Changes in emulsification index (a), emulsification activity (b) surface tension (c) and surface activity (d) caused by biosurfactant produced by bacteria

Low molecular weight biosurfactants (e.g., glycolipids and lipopeptides) having high surface activity are able to reduce the surface tension of water to 25–30 mN m−1, which facilitates the uptake of hydrocarbons into bacterial cells for enzymatic degradation (Franzetti et al. 2010).

Cell surface hydrophobicity (CSH)

Cell surface hydrophobicity is an important factor in determining hydrocarbon adhesion to cell surface in place of surfaces. When cell surface hydrophobicity of bacterial cultures was measured, P. aeruginosa PSA5 showed a maximum hydrophobicity of 51 %, while Rhodococcus sp. NJ2 exhibited hydrophobicity of 47 % for benzene.

The ability of different microorganisms to access hydrocarbons depends on their cell surface hydrophobicity. Microorganisms with high CSH directly contact oil drops and solid hydrocarbons, while low CSH permits the adhesion of microbial cells to the micelles or emulsified oils, formed due to the presence of extracellular biosurfactants or bioemulsifiers (Van Hamme et al. 2003).

Chang et al. (2009) demonstrated that the cell surface hydrophobicity was enhanced by the accumulation of different fatty acids on the cell surface during growth of Rhodococcus erythropolis NTU-1 on hydrocarbon. Zhong et al. (2007) showed that the adsorption of dirhamnolipid biosurfactants on cells of Bacillus subtilis, P. aeruginosa and Candida lipolytica affected the cell surface hydrophobicity depending on the rhamnolipid concentration and the physiological state of the cell.

Emulsification activity and emulsification index

When emulsification activity of 7 different solid hydrocarbons phenanthrene, fluoranthene, fluorene, anthracene, pyrene, chrysene and B(a)P and emulsification index of hexadecane, xylene, olive oil, kerosene, petrol and diesel were measured, it was observed that P. aeruginosa PSA5 showed higher emulsification activity and emulsification index than Rhodococcus sp. NJ2 (Fig. 3c, d).

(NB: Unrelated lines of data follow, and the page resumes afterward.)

(** On the frame of the trigger every particle is respawned, active. *)
Lemma frame_debris_trigger (f : Frame) (e : Engine) :
  chapterOf f = 4%nat -> collisionDone (coll e) = false ->
  debris (frame f e) =
  _debris (f_time f) 4
          (smootherstep (remap (progress (f_inputs f)) PHASES.P4 1.0))
          (coll (frame f e))
          (mkDebris
             (fst (rmap (spawnDebris (dangerMid (f_time f)))
                        (debrisP (debris e)) 1234%Z))
             (posBuf (debris e)) (kesslerOp (debris e))).
Proof.
  intros Hch Hd. rewrite (frame_coll_trigger f e Hch Hd).
  unfold frame, _loop, chapterOf, setInputs, dangerMid in *.
  cbn [inp rig coll dview debris frags colLight] in *.
  rewrite Hch. unfold _danger.
  cbn [inp rig coll dview debris frags colLight].
  rewrite Hd. reflexivity.
Qed.

Lemma frame_trigger_all_active (f : Frame) (e : Engine) :
  chapterOf f = 4%nat -> collisionDone (coll e) = false ->
  Forall (fun d => active d = true) (debrisP (debris (frame f e))).
Proof.
  intros Hch Hd. rewrite (frame_debris_trigger f e Hch Hd).
  apply debris_active. cbn [debrisP].
  apply rmap_Forall. intros a s. apply spawnDebris_active.
Qed.

(** The earlier scene triggers once as well: the first chapter-4 frame sets
    the flag and the explosion time, later chapter-4 frames leave them. *)
Lemma scene_trigger_once (t : R) (p4 : R) (s : Scene.DebrisState) :
  let s' := Scene._updateDebris t 4 p4 s in
  Scene.debrisExploded s' = true /\
  (Scene.debrisExploded s = false -> Scene.debrisExpTime s' = t) /\
  (Scene.debrisExploded s = true ->
   Scene.debrisExpTime s' = Scene.debrisExpTime s).
Proof.
  unfold Scene._updateDebris. simpl.
  destruct (Scene.debrisExploded s) eqn:E; simpl; rewrite ?E;
    repeat split; intros; try reflexivity; try discriminate.
Qed.


(* ================================================================== *)
(** * Part III: further properties of the code                         *)
(* ================================================================== *)

(** ** The phase mapper *)

(** X1. For bounds [a < b], [remap] is 0 at and below [a], 1 at and above
    [b], the linear ratio in between, always in [0,1], and does not
    decrease with its argument. *)
Theorem remap_boundaries (a b : R) :
  a < b ->
  remap a a b = 0 /\ remap b a b = 1 /\
  (forall v, v <= a -> remap v a b = 0) /\
  (forall v, b <= v -> remap v a b = 1) /\
  (forall v, a <= v <= b -> remap v a b = (v - a) / (b - a)) /\
  (forall v, 0 <= remap v a b <= 1) /\
  (forall v w, v <= w -> remap v a b <= remap w a b).
Proof.
  intros Hab.
  assert (Hinv : 0 < / (b - a)) by (apply Rinv_0_lt_compat; lra).
  assert (Hlow : forall v, v <= a -> remap v a b = 0).
  { intros v Hv. unfold remap, clamp01, clamp.
    assert ((v - a) / (b - a) <= 0) by (unfold Rdiv; nra).
    rewrite Rmin_right by lra. apply Rmax_left. lra. }
  assert (Hhigh : forall v, b <= v -> remap v a b = 1).
  { intros v Hv. unfold remap, clamp01, clamp.
    assert (1 <= (v - a) / (b - a)).
    { apply (Rmult_le_reg_r (b - a)); [lra |].
      unfold Rdiv. rewrite Rmult_assoc, Rinv_l by lra. lra. }
    rewrite Rmin_left by lra. apply Rmax_right. lra. }
  repeat split.
  - apply Hlow. lra.
  - apply Hhigh. lra.
  - exact Hlow.
  - exact Hhigh.
  - intros v [H1 H2]. unfold remap, clamp01. apply clamp_id. split.
    + unfold Rdiv. apply Rmult_le_pos; lra.
    + apply (Rmult_le_reg_r (b - a)); [lra |].
      unfold Rdiv. rewrite Rmult_assoc, Rinv_l by lra. lra.
  - apply remap_bounds.
  - apply remap_bounds.
  - intros v w Hvw. apply remap_mono; assumption.
Qed.

Lemma remap_boundaries_witness :
  remap 0.2 0.2 0.4 = 0 /\ remap 0.4 0.2 0.4 = 1.
Proof.
  destruct (remap_boundaries 0.2 0.4) as [H0 [H1 _]]; [lra |].
  split; [exact H0 | exact H1].
Defined.

Lemma loop_phase_done (j : nat) (p : R) :
  (j < getChapter p)%nat -> loop_phase j p = 1.
Proof.
  intros Hj.
  destruct (getChapter_cases p) as [[Hp E]|[[Hp E]|[[Hp E]|[[Hp E]|[Hp E]]]]];
    rewrite E in Hj;
    destruct j as [|[|[|[|j]]]]; try lia;
    unfold loop_phase, loop_p0, loop_p1, loop_p2, loop_p3, PHASES.P0,
      PHASES.P1, PHASES.P2, PHASES.P3, PHASES.P4;
    match goal with
    | |- smootherstep (remap p ?a ?b) = 1 =>
        destruct (remap_boundaries a b) as [_ [_ [_ [H _]]]]; [lra |];
        rewrite H by lra; apply smootherstep_1
    end.
Qed.

Lemma loop_phase_not_started (j : nat) (p : R) :
  (getChapter p < j)%nat -> (j <= 4)%nat -> loop_phase j p = 0.
Proof.
  intros Hj H4.
  destruct (getChapter_cases p) as [[Hp E]|[[Hp E]|[[Hp E]|[[Hp E]|[Hp E]]]]];
    rewrite E in Hj;
    destruct j as [|[|[|[|[|j]]]]]; try lia;
    unfold loop_phase, loop_p1, loop_p2, loop_p3, loop_p4,
      PHASES.P1, PHASES.P2, PHASES.P3, PHASES.P4;
    match goal with
    | |- smootherstep (remap p ?a ?b) = 0 =>
        destruct (remap_boundaries a b) as [_ [_ [H _]]]; [lra |];
        rewrite H by lra; apply smootherstep_0
    end.
Qed.

Lemma loop_phase_bounds (j : nat) (p : R) : 0 <= loop_phase j p <= 1.
Proof.
  destruct j as [|[|[|[|j]]]]; apply smootherstep_bounds, remap_bounds.
Qed.

Lemma loop_phase_mono (j : nat) (p q : R) :
  p <= q -> loop_phase j p <= loop_phase j q.
Proof.
  intros H.
  destruct j as [|[|[|[|j]]]]; apply smootherstep_mono, remap_mono;
    unfold PHASES.P0, PHASES.P1, PHASES.P2, PHASES.P3, PHASES.P4; lra.
Qed.

(** X2. Of the five phase values [p0 .. p4] that [_loop] computes, those
    of the chapters before the current one are 1, those of the chapters
    after it are 0; each is in [0,1] and does not decrease as the progress
    grows.  So only the current chapter's phase is ever in between. *)
Theorem loop_phases_by_chapter (j : nat) (p : R) :
  (j <= 4)%nat ->
  ((j < getChapter p)%nat -> loop_phase j p = 1) /\
  ((getChapter p < j)%nat -> loop_phase j p = 0) /\
  0 <= loop_phase j p <= 1 /\
  (forall q, p <= q -> loop_phase j p <= loop_phase j q).
Proof.
  intros H4. split; [| split; [| split]].
  - apply loop_phase_done.
  - intros H. apply loop_phase_not_started; assumption.
  - apply loop_phase_bounds.
  - intros q. apply loop_phase_mono.
Qed.

(** In chapter 2 (progress 0.5) the congestion phase is complete and the
    risk phase has not started. *)
Lemma loop_phases_by_chapter_witness :
  loop_phase 1 0.5 = 1 /\ loop_phase 3 0.5 = 0.
Proof.
  destruct (loop_phases_by_chapter 1 0.5) as [H1 _]; [repeat constructor |].
  destruct (loop_phases_by_chapter 3 0.5) as [_ [H3 _]]; [repeat constructor |].
  assert (E : getChapter 0.5 = 2%nat) by exact chapter_0_5.
  split; [apply H1 | apply H3]; rewrite E; repeat constructor.
Defined.

(** ** The generator *)

Lemma toInt32_range (z : Z) : (-2147483648 <= toInt32 z < 2147483648)%Z.
Proof.
  unfold toInt32.
  pose proof (Z.mod_pos_bound (z + 2147483648) 4294967296). lia.
Qed.

(** X3. From a state that is a signed 32-bit integer, the product the
    generator forms stays below 2^53 in absolute value (so a double holds
    it exactly), the next state is again a signed 32-bit integer, and the
    number returned is in [0,1]. *)
Theorem prng_stays_int32 (s : Z) :
  (-2147483648 <= s < 2147483648)%Z ->
  (Z.abs (s * 1664525 + 1013904223) < 2 ^ 53)%Z /\
  (-2147483648 <= fst (prng_draw s) < 2147483648)%Z /\
  0 <= snd (prng_draw s) <= 1 /\
  snd (rng s) = fst (prng_draw s) /\ fst (rng s) = snd (prng_draw s).
Proof.
  intros Hs. split; [| split; [| split; [| split]]].
  - change (2 ^ 53)%Z with 9007199254740992%Z. lia.
  - apply toInt32_range.
  - apply (rng_range s).
  - reflexivity.
  - reflexivity.
Qed.

Lemma prng_stays_int32_witness :
  (-2147483648 <= fst (prng_draw 13) < 2147483648)%Z.
Proof.
  destruct (prng_stays_int32 13) as [_ [H _]]; [lia | exact H].
Defined.

(** ** Points on spheres *)

Lemma randOnSphere_length (r : R) (st : Z) :
  0 <= r -> vlength (fst (randOnSphere r st)) = r.
Proof.
  intros Hr. unfold randOnSphere, rbind, rng, prng_draw, rret. cbn [fst].
  set (th := _ * PI * 2). set (ph := acos _).
  unfold vlength. cbn [vx vy vz].
  pose proof (sin_cos_sq th) as Ht. pose proof (sin_cos_sq ph) as Hp.
  replace (r * sin ph * cos th * (r * sin ph * cos th) +
           r * cos ph * (r * cos ph) +
           r * sin ph * sin th * (r * sin ph * sin th))
    with (r * r * (sin ph * sin ph * (sin th * sin th + cos th * cos th)
                   + cos ph * cos ph)) by ring.
  rewrite Ht, Rmult_1_r, Hp, Rmult_1_r. apply sqrt_square. exact Hr.
Qed.

Lemma rtimes_Forall {A} (P : A -> Prop) (m : Rng A) (n : nat) (st : Z) :
  (forall s, P (fst (m s))) -> Forall P (fst (rtimes n m st)).
Proof.
  intros Hm. revert st. induction n as [| n IH]; intros st; [constructor |].
  cbn [rtimes]. unfold rbind.
  pose proof (Hm st) as Ha. destruct (m st) as [a s1].
  pose proof (IH s1) as Hl. destruct (rtimes n m s1) as [l s2].
  constructor; assumption.
Qed.

Lemma rtimes_length {A} (m : Rng A) (n : nat) (st : Z) :
  length (fst (rtimes n m st)) = n.
Proof.
  revert st. induction n as [| n IH]; intros st; [reflexivity |].
  cbn [rtimes]. unfold rbind.
  destruct (m st) as [a s1].
  pose proof (IH s1) as Hl. destruct (rtimes n m s1) as [l s2].
  simpl in *. rewrite Hl. reflexivity.
Qed.

Lemma rrepeat_Forall {A} (P : A -> Prop) (m : Rng A) (n : nat) (st : Z) :
  (forall s, P (fst (m s))) -> Forall P (fst (rrepeat n m st)).
Proof.
  intros Hm. revert st. induction n as [| n IH]; intros st; [constructor |].
  cbn [rrepeat]. unfold rbind.
  pose proof (Hm st) as Ha. destruct (m st) as [a s1].
  pose proof (IH s1) as Hl. destruct (rrepeat n m s1) as [l s2].
  constructor; assumption.
Qed.

Lemma rrepeat_length {A} (m : Rng A) (n : nat) (st : Z) :
  length (fst (rrepeat n m st)) = n.
Proof.
  revert st. induction n as [| n IH]; intros st; [reflexivity |].
  cbn [rrepeat]. unfold rbind.
  destruct (m st) as [a s1].
  pose proof (IH s1) as Hl. destruct (rrepeat n m s1) as [l s2].
  simpl in *. rewrite Hl. reflexivity.
Qed.

(** X4. [randOnSphere(r, rng)] returns a point at distance exactly [r]
    from the origin, whatever the generator draws ([r >= 0]). *)
Theorem randOnSphere_on_sphere (r : R) (st : Z) :
  0 <= r -> distance (fst (randOnSphere r st)) vzero = r.
Proof.
  intros Hr. rewrite vlength_sub_zero. apply randOnSphere_length. exact Hr.
Qed.

Lemma randOnSphere_on_sphere_witness :
  distance (fst (randOnSphere 85 99%Z)) vzero = 85.
Proof. apply randOnSphere_on_sphere. lra. Defined.

Lemma initCloudPoint_range (st : Z) :
  let k := fst (initCloudPoint st) in
  EARTH_RADIUS * 1.28 <= vlength (k_pos k) <= EARTH_RADIUS * 1.76 /\
  0.3 <= k_size k <= 2.1.
Proof.
  unfold initCloudPoint, rbind, rret.
  pose proof (rng_range st) as Ha. destruct (rng st) as [a s1].
  cbn [fst] in Ha.
  pose proof (randOnSphere_length (EARTH_RADIUS * (1.28 + a * 0.48)) s1) as Hv.
  destruct (randOnSphere (EARTH_RADIUS * (1.28 + a * 0.48)) s1) as [v s2].
  pose proof (rng_range s2) as Hs. destruct (rng s2) as [sz s3].
  destruct (rng s3) as [h s4]. destruct (rng s4) as [l s5].
  cbn [fst k_pos k_size] in *.
  unfold EARTH_RADIUS in *. rewrite Hv by nra. split; nra.
Qed.

Lemma kesslerRingPoint_range (st : Z) :
  let k := fst (Scene.kesslerRingPoint st) in
  EARTH_RADIUS * 1.35 <= vlength (fst k) <= EARTH_RADIUS * 1.80.
Proof.
  unfold Scene.kesslerRingPoint, rbind, rret.
  pose proof (rng_range st) as Ha. destruct (rng st) as [a s1].
  cbn [fst] in Ha.
  pose proof (randOnSphere_length (EARTH_RADIUS * (1.35 + a * 0.45)) s1) as Hv.
  destruct (randOnSphere (EARTH_RADIUS * (1.35 + a * 0.45)) s1) as [v s2].
  destruct (rng s2) as [sz s3]. destruct (rng s3) as [c s4].
  cbn [fst] in *.
  unfold EARTH_RADIUS in *. rewrite Hv by nra. split; nra.
Qed.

Emulsification of the hydrocarbons by biosurfactant helps in microbial degradation. Van Hamme and Ward (2001) observed that hydrocarbon-grown Rhodococcus sp. Strain F9-D79 cells had high surface-active and emulsification properties. Anyanwu and Chukwudi (2010) reported that biosurfactants produced by P. aeruginosa LS1 were effective in producing good emulsification with kerosene. Obayori et al. (2009) have also observed high emulsification activity of engine oil, crude oil and diesel by Pseudomonas strain sp. LP1.

Thus, both the bacteria were found to be potential degraders of B(a)P as mediated by catabolic enzymes and facilitated by the biosurfactant production. Hence, these bacteria can be recommended for use in in situ bioremediation of soil contaminated with PAHs.

Conclusion

It may be concluded from this investigation that both the bacteria P. aeruginosa PSA5 and Rhodococcus sp. NJ2 showed differentiated ability to degrade B(a)P in MSM, mediated by catabolic enzymes, that is, salicylate hydroxylase, 2-CBD, C12O and C23O. These enzymes were differentially expressed in both the bacteria, showing their involvement in B(a)P degradation at different stages. A clear link between B(a)P degradation and glycolipid production was also found.